_Your goal_
How many lines in the data below contain the string "Hperm"? State that number only.

_Supplied records_
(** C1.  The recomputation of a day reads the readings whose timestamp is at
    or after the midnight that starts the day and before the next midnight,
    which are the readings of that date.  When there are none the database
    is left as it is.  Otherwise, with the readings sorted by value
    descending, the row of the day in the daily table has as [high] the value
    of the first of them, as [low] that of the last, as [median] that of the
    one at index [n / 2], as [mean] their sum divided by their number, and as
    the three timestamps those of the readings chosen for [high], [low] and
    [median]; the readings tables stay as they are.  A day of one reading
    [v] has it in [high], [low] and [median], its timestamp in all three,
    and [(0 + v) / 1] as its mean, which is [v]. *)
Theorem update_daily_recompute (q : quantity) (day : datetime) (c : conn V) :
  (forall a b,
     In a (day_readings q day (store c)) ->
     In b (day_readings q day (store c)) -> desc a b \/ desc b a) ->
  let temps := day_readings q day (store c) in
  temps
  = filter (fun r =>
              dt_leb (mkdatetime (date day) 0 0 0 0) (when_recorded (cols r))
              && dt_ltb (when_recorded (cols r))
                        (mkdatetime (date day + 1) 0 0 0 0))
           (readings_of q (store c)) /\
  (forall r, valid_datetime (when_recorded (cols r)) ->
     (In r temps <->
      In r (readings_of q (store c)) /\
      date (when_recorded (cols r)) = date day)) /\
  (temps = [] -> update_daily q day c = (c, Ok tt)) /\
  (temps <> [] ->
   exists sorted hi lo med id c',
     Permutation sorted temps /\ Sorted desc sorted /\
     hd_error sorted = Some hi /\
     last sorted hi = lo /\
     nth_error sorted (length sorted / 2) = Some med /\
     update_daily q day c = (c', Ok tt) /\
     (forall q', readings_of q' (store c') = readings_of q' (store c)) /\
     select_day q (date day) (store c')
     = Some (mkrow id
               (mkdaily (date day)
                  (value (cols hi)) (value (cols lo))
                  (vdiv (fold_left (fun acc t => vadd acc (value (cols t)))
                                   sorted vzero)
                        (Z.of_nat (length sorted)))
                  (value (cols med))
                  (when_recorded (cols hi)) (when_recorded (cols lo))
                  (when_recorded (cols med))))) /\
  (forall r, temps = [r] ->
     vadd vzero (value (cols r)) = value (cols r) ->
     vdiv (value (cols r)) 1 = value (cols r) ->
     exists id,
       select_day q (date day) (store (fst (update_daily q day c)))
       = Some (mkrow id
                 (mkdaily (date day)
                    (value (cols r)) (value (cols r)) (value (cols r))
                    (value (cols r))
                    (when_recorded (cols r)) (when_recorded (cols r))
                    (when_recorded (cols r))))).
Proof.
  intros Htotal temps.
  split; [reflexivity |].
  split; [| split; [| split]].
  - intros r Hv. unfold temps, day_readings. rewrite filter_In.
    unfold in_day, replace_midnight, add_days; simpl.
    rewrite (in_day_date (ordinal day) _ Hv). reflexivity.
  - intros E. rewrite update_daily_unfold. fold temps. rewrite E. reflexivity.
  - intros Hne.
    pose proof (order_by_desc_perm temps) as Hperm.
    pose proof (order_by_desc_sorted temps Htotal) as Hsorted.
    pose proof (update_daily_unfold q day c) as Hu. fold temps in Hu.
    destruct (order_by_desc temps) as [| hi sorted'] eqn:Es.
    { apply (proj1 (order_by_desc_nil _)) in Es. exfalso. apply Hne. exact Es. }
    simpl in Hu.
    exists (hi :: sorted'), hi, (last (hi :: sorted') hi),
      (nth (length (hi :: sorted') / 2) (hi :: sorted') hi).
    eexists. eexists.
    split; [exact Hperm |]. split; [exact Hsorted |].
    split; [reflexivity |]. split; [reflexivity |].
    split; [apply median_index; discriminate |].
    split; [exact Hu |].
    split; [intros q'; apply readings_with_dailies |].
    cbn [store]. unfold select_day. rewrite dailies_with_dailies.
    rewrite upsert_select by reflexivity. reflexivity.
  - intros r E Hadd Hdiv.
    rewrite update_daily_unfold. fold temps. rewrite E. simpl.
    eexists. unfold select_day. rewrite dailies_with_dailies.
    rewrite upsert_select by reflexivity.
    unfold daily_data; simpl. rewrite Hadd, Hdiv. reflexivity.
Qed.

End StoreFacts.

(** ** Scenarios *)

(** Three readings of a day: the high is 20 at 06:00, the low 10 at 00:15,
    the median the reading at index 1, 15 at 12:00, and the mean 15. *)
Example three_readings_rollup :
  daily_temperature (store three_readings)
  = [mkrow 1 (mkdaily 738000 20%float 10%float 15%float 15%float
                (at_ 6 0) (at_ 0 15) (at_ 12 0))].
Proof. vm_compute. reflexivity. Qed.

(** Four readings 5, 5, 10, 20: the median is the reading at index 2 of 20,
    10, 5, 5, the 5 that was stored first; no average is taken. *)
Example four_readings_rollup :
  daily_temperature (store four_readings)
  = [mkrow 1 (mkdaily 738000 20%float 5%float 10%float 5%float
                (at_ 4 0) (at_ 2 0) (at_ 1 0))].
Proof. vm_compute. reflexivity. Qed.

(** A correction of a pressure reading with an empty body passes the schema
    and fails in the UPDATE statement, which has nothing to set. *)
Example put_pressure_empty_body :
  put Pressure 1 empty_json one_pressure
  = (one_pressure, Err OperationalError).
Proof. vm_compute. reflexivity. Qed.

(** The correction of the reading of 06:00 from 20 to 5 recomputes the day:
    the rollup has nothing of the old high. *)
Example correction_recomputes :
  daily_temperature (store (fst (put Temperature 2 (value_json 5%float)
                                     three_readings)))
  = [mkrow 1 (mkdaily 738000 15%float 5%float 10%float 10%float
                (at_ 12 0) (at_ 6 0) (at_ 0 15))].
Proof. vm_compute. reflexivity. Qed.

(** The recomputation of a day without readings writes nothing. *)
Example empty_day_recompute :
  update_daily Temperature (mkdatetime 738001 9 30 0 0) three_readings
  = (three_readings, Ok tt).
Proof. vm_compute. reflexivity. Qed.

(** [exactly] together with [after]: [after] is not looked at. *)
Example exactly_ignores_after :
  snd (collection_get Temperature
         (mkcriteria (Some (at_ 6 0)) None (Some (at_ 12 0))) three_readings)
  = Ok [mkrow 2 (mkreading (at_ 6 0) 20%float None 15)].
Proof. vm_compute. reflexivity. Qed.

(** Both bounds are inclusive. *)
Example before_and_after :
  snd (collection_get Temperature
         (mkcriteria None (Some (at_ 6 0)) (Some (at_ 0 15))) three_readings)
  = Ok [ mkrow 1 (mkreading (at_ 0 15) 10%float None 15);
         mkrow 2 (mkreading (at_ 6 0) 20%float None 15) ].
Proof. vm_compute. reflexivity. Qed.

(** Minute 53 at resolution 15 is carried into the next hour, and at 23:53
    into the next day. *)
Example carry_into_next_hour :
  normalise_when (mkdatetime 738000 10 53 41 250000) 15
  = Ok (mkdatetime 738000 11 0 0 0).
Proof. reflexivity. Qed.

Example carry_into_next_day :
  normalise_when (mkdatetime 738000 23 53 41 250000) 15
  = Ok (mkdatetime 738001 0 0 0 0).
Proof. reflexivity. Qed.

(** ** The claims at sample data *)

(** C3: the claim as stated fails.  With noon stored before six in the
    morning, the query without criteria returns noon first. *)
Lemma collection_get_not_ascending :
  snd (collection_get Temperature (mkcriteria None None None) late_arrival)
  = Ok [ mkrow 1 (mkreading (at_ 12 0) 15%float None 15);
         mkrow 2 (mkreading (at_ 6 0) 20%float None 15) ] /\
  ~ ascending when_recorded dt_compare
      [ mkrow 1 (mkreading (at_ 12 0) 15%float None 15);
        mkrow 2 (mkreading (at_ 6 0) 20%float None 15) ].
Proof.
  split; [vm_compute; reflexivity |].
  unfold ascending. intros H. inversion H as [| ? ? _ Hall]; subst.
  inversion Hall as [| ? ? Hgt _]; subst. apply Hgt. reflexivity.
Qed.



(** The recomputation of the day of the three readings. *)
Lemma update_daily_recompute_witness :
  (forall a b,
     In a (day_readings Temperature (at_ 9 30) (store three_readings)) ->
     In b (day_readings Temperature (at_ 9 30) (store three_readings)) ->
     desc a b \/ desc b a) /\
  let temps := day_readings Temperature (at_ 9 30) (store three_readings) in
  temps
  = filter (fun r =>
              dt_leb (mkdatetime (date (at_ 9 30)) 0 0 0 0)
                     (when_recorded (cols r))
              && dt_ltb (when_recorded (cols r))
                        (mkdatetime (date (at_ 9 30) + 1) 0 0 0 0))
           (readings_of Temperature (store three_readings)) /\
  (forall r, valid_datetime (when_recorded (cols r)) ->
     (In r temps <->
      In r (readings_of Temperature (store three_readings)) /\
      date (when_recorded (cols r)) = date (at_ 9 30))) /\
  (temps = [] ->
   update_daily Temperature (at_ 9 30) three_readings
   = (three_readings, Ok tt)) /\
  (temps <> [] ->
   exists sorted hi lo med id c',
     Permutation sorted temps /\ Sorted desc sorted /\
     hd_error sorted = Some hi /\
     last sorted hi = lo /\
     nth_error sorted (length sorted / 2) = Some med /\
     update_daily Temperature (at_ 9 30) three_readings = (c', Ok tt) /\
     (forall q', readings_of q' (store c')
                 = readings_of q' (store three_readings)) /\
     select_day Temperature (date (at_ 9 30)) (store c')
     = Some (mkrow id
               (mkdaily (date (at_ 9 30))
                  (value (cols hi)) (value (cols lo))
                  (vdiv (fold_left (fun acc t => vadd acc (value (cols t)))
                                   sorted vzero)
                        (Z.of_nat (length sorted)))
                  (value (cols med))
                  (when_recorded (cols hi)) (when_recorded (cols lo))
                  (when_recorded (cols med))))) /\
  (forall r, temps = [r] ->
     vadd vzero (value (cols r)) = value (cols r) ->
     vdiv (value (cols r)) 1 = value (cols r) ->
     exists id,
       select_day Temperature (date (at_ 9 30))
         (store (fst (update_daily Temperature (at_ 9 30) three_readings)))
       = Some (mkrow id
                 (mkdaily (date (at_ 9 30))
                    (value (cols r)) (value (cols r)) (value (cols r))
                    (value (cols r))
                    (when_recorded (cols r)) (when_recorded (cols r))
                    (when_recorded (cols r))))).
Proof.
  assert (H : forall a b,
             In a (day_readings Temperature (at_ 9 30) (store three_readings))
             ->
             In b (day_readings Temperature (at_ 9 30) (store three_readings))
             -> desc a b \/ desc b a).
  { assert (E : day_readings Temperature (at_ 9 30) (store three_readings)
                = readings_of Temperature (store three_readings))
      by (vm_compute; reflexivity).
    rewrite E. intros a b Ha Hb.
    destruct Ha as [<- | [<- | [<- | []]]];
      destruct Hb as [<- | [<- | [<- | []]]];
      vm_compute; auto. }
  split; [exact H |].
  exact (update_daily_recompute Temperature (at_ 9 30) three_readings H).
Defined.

_Result_
2